(Dataset entries)
==================================================
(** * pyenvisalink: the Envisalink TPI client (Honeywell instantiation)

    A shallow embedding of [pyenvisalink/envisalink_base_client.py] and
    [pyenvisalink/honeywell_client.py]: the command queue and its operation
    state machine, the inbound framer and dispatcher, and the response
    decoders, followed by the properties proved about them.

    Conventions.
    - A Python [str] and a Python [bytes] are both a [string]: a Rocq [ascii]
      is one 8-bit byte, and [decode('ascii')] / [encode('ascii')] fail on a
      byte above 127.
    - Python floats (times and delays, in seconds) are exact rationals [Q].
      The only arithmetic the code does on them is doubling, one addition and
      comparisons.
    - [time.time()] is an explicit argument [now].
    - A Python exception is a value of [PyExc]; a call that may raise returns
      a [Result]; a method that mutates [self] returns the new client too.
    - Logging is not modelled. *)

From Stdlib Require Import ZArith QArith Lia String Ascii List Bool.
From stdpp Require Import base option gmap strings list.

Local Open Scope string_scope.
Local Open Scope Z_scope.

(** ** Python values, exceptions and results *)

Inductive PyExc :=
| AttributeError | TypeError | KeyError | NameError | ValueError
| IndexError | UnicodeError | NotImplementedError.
==================================================
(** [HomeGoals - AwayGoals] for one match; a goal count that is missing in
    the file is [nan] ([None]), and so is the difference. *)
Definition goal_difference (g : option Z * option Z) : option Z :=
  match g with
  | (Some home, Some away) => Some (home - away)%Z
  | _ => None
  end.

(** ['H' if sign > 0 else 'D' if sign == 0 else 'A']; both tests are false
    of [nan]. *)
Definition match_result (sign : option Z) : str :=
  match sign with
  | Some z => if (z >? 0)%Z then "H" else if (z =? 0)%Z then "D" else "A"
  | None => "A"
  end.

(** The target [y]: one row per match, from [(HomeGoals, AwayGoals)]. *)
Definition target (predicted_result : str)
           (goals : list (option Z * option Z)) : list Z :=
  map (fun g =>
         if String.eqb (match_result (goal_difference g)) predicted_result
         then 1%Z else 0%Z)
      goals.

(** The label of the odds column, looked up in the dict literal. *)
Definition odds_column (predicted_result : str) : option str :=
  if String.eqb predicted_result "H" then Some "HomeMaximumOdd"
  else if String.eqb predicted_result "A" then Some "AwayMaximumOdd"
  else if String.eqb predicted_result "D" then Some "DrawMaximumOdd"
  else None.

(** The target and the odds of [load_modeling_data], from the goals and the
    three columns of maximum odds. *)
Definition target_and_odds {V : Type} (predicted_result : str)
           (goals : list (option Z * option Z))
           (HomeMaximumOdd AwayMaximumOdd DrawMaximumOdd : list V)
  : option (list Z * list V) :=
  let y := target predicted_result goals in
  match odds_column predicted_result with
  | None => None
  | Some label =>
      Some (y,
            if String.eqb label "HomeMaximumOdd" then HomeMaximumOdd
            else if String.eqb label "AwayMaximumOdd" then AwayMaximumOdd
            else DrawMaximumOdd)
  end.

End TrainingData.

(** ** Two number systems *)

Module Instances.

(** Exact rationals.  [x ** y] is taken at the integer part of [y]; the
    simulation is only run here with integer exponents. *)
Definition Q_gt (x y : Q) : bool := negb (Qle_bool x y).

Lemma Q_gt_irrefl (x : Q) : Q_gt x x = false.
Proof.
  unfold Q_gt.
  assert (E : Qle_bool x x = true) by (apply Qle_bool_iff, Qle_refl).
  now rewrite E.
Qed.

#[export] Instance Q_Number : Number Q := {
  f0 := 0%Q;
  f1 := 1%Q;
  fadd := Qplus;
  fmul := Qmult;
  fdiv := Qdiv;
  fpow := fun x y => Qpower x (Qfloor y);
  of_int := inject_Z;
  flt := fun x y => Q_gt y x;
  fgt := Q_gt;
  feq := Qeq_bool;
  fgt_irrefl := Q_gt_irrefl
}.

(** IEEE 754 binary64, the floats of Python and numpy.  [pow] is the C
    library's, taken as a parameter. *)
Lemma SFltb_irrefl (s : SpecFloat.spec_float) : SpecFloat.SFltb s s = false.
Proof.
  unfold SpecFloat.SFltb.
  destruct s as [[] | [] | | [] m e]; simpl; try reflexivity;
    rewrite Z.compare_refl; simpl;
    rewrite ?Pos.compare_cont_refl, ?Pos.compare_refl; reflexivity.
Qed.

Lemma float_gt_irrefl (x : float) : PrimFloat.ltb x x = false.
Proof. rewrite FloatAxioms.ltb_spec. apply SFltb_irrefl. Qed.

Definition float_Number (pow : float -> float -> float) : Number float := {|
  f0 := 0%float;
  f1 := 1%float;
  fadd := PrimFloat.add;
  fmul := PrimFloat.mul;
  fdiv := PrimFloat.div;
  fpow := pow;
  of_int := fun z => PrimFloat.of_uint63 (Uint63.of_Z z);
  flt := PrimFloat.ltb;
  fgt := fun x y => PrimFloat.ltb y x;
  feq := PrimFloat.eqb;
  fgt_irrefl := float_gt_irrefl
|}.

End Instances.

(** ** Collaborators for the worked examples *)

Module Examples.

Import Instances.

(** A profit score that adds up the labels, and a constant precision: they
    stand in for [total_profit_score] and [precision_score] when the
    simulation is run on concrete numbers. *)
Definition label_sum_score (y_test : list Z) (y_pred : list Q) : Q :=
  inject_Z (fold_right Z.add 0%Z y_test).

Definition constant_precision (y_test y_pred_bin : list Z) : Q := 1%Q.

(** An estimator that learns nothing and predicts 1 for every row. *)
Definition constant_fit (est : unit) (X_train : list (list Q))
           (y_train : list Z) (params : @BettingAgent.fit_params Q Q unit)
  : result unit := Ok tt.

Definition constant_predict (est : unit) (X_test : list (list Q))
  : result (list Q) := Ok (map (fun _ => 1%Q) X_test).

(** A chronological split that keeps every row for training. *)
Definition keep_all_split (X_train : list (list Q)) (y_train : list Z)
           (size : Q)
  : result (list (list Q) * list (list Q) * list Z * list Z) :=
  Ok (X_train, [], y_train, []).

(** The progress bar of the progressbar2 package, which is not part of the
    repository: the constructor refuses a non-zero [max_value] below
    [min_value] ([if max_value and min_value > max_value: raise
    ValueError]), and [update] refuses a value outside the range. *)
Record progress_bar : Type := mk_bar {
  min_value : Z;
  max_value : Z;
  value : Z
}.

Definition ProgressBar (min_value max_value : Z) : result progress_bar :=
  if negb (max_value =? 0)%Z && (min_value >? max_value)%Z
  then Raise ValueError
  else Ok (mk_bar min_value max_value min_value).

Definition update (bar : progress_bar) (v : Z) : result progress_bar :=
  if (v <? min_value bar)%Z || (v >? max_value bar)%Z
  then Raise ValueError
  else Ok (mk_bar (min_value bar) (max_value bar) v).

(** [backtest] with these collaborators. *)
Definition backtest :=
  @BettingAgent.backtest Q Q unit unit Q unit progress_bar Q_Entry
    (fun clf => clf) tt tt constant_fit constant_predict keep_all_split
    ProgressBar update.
==================================================
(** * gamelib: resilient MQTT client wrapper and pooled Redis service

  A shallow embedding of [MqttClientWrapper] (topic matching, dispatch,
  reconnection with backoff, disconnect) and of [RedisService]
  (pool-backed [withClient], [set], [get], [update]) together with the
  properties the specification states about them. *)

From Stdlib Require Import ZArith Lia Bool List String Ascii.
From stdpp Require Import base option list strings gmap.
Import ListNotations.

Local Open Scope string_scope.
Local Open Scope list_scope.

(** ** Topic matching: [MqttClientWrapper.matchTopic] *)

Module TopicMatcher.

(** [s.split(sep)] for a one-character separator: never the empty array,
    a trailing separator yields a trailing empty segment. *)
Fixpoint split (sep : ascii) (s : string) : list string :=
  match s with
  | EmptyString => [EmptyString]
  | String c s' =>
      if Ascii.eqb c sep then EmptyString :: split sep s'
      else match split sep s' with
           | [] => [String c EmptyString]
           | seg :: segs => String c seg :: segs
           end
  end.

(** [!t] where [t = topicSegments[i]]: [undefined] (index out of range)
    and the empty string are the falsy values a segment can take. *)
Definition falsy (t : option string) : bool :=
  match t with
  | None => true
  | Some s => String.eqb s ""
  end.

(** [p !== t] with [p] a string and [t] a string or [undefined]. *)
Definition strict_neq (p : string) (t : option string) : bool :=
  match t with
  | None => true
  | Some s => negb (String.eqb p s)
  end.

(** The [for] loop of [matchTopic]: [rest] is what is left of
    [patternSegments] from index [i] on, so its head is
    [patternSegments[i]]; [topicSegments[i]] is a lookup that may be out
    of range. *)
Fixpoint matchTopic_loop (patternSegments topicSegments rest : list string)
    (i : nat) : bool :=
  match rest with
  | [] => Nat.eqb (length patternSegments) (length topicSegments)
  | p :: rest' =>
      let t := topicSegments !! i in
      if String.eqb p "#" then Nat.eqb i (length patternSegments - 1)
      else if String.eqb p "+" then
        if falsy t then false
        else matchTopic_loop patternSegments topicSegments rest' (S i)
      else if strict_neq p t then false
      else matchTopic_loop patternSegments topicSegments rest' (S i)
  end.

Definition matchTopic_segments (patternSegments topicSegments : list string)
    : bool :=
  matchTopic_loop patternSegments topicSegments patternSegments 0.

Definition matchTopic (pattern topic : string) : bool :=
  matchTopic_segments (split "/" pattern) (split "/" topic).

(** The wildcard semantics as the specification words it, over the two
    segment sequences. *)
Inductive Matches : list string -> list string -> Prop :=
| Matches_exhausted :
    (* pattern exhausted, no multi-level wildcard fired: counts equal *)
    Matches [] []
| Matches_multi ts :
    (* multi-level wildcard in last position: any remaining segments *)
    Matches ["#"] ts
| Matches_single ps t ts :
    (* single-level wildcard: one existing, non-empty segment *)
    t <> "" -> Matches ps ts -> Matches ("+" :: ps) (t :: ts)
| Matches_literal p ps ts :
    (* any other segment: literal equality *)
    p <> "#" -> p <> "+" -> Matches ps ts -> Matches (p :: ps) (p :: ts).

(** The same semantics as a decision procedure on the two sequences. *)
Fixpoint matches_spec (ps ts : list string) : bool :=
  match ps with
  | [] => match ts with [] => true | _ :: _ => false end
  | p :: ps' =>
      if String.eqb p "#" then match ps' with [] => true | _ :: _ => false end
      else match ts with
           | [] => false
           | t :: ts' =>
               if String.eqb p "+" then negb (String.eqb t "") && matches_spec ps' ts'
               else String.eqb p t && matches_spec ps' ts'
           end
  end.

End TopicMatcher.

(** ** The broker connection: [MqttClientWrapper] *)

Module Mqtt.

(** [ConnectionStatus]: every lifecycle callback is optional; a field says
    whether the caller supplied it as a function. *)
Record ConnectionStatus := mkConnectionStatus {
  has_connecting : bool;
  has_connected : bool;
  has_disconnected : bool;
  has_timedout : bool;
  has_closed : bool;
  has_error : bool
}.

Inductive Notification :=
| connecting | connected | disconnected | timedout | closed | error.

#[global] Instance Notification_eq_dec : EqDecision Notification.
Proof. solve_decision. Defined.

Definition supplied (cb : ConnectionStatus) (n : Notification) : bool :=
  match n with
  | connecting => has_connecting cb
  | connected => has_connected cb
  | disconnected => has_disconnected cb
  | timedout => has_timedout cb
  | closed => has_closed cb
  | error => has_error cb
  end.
==================================================
### What you are asked to do
Restate word for word only the lines above from the line containing "byte above 127." to the line containing "- A Python exception", both of them included.

### Answer box
      byte above 127.
    - Python floats (times and delays, in seconds) are exact rationals [Q].
      The only arithmetic the code does on them is doubling, one addition and
      comparisons.
    - [time.time()] is an explicit argument [now].
    - A Python exception is a value of [PyExc]; a call that may raise returns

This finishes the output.